### What to do
Note how many lines in the entries contain the string "Inductive", then give that number and nothing else.

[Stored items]
(* ===== verification/GoalControls.v ===== *)
(** * Goals: what an operator may ask of one

    The lifecycle handlers of packages/api/routes/goalRoutes.ts: create, pause, resume,
    cancel, remove, change the model, send input and continue. A request carries an
    idempotency key; the handlers answer a repeated one with the goal as it is. Uploads,
    titles and the checks of a new goal's options are left out. *)

From S2P Require Import Prelude JsString Interleave Goals GoalAttempt GoalContinuation GoalWorker.

Open Scope list_scope.
Open Scope string_scope.
Open Scope Z_scope.

Inductive Response :=
  | replied (goal : GoalRow)
  | created (goal : GoalRow)
  | refused (status : Z) (error : string)
  | no_content.

Record Req := Request_ { user : option string; params_goal : string; idempotency : option string }.

Definition KEY_CONFLICT : string := "IdempotencyConflictError: Idempotency-Key was already used for a different goal, operation, or payload".
Definition is_conflict (e : string) : bool := starts_with "IdempotencyConflictError: " e.
Definition MESSAGE_LIMIT : nat := Z.to_nat 65536.
Definition too_long (message : string) : bool := (MESSAGE_LIMIT <? String.length message)%nat.

Definition requestIdempotencyKey (req : Req) : option string :=
  match truthy_string (idempotency req) with Some k => if (String.length k <=? 255)%nat then Some k else None | None => None end.
Definition owned_by (owner : string) (g : GoalRow) : bool := bool_decide (owner_id g = owner).
(** [findOwnedGoal] and [requiredIdempotencyKey], and the handler when both pass *)
Definition findOwnedGoal (req : Req) (handler : GoalRow -> M Response) : M Response :=
  match truthy_string (user req) with
  | None => mret (refused 401 "Authentication required")
  | Some owner =>
      row ← transaction (goal_where (params_goal req) (owned_by owner));
      match row with None => mret (refused 404 "Goal not found") | Some row => handler row end
  end.
Definition requiredIdempotencyKey (req : Req) (handler : string -> M Response) : M Response :=
  match requestIdempotencyKey req with
  | None => mret (refused 400 "A valid Idempotency-Key header is required")
  | Some key => handler key
  end.

(** ** Idempotency *)

(** The stored use of an idempotency key: an input in its state, or a checkpoint. *)
Inductive Mutation := of_input (state : InputState) | of_checkpoint.

Definition created_with (owner key : string) (g : GoalRow) : bool := owned_by owner g && bool_decide (create_idempotency_key g = key).
Definition goals_where (where_ : GoalRow -> bool) (s : gdb) : list GoalRow := filter (fun g => where_ g = true) (snd <$> map_to_list (goals s)).
Definition checkpoint_key (owner key : string) (c : GoalCheckpoint) : bool := bool_decide (cp_owner c = owner) && bool_decide (cp_key c = key).
Definition existingMutation (row : GoalRow) (key operation_ payloadHash : string) : M (option Mutation) :=
  createUse ← transaction (reads (fun s => head (goals_where (created_with (owner_id row) key) s)));
  match createUse with
  | Some _ => throw KEY_CONFLICT
  | None =>
      existing ← transaction (reads (fun s => head (input_where (same_key (owner_id row) key) s)));
      match existing with
      | Some i =>
          if bool_decide (in_goal i = goal_id row) && bool_decide (operation i = operation_) && bool_decide (payload_hash i = payloadHash)
          then mret (Some (of_input (in_state i))) else throw KEY_CONFLICT
      | None =>
          checkpoint ← transaction (checkpoint_where (checkpoint_key (owner_id row) key));
          match checkpoint with
          | None => mret None
          | Some c =>
              if bool_decide (cp_goal c = goal_id row) && bool_decide (cp_operation c = operation_) && bool_decide (cp_hash c = payloadHash)
              then mret (Some of_checkpoint) else throw KEY_CONFLICT
          end
      end
  end.
(** Answering a conflict *)
Definition unless_conflict {A} (m : M A) (handler : A -> M Response) : M Response :=
  found ← catch (a ← m; mret (inr a)) (fun e => if is_conflict e then mret (inl (refused 409 e)) else throw e);
  match found with inl r => mret r | inr a => handler a end.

### Answer to the exercise
2